## EXERCISE AIM:
Could you set down exactly the lines in the records below between the line holding "destruct (_ ||" and the line holding "pose proof (flag_shorter 45", inclusive?

## RECORDS FOR PROCESSING:
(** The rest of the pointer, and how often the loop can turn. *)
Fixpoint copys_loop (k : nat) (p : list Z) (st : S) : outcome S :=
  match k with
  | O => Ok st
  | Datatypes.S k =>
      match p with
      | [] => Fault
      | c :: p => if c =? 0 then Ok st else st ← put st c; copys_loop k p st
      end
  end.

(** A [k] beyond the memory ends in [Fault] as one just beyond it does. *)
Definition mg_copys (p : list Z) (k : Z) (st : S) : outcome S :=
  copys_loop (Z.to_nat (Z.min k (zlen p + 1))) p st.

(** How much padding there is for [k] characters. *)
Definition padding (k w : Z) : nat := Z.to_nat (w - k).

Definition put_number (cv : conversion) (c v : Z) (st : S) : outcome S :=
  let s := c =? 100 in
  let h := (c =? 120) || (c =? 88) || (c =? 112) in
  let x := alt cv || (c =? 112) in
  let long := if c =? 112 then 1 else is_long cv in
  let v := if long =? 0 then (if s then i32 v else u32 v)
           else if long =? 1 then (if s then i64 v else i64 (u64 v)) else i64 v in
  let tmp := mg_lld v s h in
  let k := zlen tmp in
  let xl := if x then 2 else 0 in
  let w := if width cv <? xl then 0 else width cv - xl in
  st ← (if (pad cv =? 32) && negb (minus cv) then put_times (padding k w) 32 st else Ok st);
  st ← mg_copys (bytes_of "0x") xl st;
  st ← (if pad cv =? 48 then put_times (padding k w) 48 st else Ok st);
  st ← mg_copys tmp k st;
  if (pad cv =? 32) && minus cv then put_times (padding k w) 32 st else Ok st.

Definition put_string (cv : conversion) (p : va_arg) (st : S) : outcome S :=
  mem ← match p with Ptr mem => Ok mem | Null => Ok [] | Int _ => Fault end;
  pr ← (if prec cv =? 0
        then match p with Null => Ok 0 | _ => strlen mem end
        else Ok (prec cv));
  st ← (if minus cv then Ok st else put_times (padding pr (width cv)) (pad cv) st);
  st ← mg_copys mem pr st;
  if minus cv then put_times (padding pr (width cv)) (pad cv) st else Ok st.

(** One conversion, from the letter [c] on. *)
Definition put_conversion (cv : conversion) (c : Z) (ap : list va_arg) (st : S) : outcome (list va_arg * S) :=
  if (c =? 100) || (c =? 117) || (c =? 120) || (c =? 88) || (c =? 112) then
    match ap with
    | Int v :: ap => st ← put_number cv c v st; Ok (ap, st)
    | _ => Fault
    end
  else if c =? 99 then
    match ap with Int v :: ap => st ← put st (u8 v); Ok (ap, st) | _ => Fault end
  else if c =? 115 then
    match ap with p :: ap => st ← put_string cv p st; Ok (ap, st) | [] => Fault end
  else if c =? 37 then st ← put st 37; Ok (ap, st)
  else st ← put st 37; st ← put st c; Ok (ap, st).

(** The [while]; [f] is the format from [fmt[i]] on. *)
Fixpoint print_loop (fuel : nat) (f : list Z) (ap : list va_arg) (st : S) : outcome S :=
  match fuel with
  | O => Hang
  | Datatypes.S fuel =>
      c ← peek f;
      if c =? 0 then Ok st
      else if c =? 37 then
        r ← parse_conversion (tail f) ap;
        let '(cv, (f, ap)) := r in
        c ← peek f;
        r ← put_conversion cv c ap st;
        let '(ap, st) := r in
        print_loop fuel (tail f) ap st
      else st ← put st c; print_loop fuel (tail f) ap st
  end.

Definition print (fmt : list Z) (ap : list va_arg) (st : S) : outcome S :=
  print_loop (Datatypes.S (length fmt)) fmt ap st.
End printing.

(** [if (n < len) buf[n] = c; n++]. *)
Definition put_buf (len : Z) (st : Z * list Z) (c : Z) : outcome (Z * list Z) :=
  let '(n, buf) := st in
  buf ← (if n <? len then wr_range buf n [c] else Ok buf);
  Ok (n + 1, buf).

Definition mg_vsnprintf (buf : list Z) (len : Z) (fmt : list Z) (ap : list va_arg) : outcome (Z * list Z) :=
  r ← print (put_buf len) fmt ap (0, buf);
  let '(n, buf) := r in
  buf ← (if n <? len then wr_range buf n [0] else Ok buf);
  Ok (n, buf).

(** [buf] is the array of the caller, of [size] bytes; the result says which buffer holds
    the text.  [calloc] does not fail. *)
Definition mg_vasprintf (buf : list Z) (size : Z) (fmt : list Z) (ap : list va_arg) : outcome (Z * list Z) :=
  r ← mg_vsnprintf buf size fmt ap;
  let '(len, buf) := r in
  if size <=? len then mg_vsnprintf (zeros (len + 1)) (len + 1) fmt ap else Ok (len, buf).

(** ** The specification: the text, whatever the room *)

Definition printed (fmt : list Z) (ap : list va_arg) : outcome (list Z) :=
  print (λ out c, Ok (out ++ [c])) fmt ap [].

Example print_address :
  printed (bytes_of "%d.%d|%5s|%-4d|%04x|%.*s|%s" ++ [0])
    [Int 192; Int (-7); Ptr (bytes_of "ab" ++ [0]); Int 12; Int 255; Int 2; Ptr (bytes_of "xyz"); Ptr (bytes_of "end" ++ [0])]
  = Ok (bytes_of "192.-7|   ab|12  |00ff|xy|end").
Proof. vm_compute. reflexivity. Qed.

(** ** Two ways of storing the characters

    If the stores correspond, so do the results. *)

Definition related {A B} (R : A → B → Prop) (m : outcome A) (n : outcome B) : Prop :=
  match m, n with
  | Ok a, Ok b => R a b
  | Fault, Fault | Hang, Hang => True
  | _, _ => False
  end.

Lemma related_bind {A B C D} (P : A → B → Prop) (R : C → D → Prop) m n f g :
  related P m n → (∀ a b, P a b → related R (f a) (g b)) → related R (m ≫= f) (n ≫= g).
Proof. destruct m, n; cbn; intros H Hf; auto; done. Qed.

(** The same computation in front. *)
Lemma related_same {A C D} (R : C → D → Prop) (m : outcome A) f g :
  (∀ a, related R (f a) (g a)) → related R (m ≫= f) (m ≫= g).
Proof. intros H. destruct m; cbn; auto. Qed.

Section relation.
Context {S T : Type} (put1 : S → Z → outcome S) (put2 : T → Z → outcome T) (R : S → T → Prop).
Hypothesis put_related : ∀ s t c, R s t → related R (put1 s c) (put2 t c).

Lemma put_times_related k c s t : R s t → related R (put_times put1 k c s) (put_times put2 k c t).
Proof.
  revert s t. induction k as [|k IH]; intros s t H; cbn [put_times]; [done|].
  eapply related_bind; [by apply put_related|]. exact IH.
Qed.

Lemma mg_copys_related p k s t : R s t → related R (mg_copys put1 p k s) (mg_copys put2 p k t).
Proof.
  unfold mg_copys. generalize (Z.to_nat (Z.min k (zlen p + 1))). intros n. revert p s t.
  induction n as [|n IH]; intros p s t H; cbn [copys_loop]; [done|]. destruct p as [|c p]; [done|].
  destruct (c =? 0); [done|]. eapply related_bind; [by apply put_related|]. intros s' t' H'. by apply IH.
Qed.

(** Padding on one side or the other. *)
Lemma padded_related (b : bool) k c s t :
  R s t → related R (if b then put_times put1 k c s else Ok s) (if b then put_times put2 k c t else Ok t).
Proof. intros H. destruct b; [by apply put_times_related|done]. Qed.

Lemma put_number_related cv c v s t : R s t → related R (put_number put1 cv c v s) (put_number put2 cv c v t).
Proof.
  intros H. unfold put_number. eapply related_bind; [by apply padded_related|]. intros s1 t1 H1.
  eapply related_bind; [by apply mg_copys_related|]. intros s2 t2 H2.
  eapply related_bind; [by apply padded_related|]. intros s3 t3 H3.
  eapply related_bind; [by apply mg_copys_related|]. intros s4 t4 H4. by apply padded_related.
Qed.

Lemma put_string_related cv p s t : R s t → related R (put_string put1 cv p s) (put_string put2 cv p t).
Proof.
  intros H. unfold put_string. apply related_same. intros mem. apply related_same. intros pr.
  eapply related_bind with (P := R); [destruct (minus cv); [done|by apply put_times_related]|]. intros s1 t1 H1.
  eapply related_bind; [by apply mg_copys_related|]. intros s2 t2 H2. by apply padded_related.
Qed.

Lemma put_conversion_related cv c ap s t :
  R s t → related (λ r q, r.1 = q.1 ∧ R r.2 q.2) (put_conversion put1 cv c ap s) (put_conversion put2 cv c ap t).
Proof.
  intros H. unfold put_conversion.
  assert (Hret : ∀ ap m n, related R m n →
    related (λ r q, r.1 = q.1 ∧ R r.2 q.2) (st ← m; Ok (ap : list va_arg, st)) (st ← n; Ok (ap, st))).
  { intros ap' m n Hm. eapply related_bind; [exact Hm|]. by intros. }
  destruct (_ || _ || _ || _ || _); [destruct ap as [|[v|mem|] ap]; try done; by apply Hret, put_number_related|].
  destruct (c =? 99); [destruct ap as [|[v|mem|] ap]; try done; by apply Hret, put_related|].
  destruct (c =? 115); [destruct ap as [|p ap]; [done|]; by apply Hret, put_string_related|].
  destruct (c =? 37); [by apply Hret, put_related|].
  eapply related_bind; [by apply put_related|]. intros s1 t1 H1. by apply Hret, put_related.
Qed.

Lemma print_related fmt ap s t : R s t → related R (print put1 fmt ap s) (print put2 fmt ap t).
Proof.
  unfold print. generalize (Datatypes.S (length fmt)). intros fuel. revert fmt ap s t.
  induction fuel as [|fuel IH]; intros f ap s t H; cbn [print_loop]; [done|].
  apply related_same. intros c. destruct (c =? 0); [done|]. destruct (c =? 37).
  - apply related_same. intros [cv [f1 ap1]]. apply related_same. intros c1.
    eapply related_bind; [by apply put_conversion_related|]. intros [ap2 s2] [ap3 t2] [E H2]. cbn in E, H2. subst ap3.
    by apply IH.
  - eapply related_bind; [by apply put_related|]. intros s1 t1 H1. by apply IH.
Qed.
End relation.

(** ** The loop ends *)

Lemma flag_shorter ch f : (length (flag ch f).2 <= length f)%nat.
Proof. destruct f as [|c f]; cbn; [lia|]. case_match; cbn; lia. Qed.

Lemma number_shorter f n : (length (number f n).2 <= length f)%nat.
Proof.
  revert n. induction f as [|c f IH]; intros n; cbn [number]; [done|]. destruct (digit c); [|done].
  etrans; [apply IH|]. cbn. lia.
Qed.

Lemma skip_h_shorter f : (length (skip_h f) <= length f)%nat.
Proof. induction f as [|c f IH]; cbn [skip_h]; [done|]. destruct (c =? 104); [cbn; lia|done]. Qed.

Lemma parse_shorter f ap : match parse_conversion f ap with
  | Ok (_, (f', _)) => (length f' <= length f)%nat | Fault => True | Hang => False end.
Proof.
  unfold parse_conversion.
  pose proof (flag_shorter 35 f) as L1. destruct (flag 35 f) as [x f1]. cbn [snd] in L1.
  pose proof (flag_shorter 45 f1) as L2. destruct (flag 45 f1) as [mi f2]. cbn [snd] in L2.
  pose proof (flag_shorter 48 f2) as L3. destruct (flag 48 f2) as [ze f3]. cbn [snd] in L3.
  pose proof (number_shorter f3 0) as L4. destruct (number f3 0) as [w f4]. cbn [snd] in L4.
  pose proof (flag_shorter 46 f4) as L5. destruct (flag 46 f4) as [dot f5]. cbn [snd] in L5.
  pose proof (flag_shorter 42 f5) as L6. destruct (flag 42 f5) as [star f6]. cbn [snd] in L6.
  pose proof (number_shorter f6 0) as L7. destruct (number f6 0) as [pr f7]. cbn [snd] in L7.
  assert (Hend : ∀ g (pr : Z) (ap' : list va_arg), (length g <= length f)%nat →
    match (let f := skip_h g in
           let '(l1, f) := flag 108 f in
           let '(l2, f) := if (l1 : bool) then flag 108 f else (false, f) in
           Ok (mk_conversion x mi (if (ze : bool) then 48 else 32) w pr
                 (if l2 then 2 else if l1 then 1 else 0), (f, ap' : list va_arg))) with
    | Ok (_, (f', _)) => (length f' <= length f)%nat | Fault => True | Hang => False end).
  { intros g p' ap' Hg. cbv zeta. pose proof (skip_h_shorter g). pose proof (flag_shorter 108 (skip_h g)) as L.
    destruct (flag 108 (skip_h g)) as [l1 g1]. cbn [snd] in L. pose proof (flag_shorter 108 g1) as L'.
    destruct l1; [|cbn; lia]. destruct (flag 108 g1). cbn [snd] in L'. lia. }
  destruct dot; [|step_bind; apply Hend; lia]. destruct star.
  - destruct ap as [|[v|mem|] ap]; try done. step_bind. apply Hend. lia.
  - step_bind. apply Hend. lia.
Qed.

## WRITTEN REPLY:
  destruct (_ || _ || _ || _ || _); [destruct ap as [|[v|mem|] ap]; try done; by apply Hret, put_number_related|].
  destruct (c =? 99); [destruct ap as [|[v|mem|] ap]; try done; by apply Hret, put_related|].
  destruct (c =? 115); [destruct ap as [|p ap]; [done|]; by apply Hret, put_string_related|].
  destruct (c =? 37); [by apply Hret, put_related|].
  eapply related_bind; [by apply put_related|]. intros s1 t1 H1. by apply Hret, put_related.
Qed.

Lemma print_related fmt ap s t : R s t → related R (print put1 fmt ap s) (print put2 fmt ap t).
Proof.
  unfold print. generalize (Datatypes.S (length fmt)). intros fuel. revert fmt ap s t.
  induction fuel as [|fuel IH]; intros f ap s t H; cbn [print_loop]; [done|].
  apply related_same. intros c. destruct (c =? 0); [done|]. destruct (c =? 37).
  - apply related_same. intros [cv [f1 ap1]]. apply related_same. intros c1.
    eapply related_bind; [by apply put_conversion_related|]. intros [ap2 s2] [ap3 t2] [E H2]. cbn in E, H2. subst ap3.
    by apply IH.
  - eapply related_bind; [by apply put_related|]. intros s1 t1 H1. by apply IH.
Qed.
End relation.

(** ** The loop ends *)

Lemma flag_shorter ch f : (length (flag ch f).2 <= length f)%nat.
Proof. destruct f as [|c f]; cbn; [lia|]. case_match; cbn; lia. Qed.

Lemma number_shorter f n : (length (number f n).2 <= length f)%nat.
Proof.
  revert n. induction f as [|c f IH]; intros n; cbn [number]; [done|]. destruct (digit c); [|done].
  etrans; [apply IH|]. cbn. lia.
Qed.

Lemma skip_h_shorter f : (length (skip_h f) <= length f)%nat.
Proof. induction f as [|c f IH]; cbn [skip_h]; [done|]. destruct (c =? 104); [cbn; lia|done]. Qed.

Lemma parse_shorter f ap : match parse_conversion f ap with
  | Ok (_, (f', _)) => (length f' <= length f)%nat | Fault => True | Hang => False end.
Proof.
  unfold parse_conversion.
  pose proof (flag_shorter 35 f) as L1. destruct (flag 35 f) as [x f1]. cbn [snd] in L1.
  pose proof (flag_shorter 45 f1) as L2. destruct (flag 45 f1) as [mi f2]. cbn [snd] in L2.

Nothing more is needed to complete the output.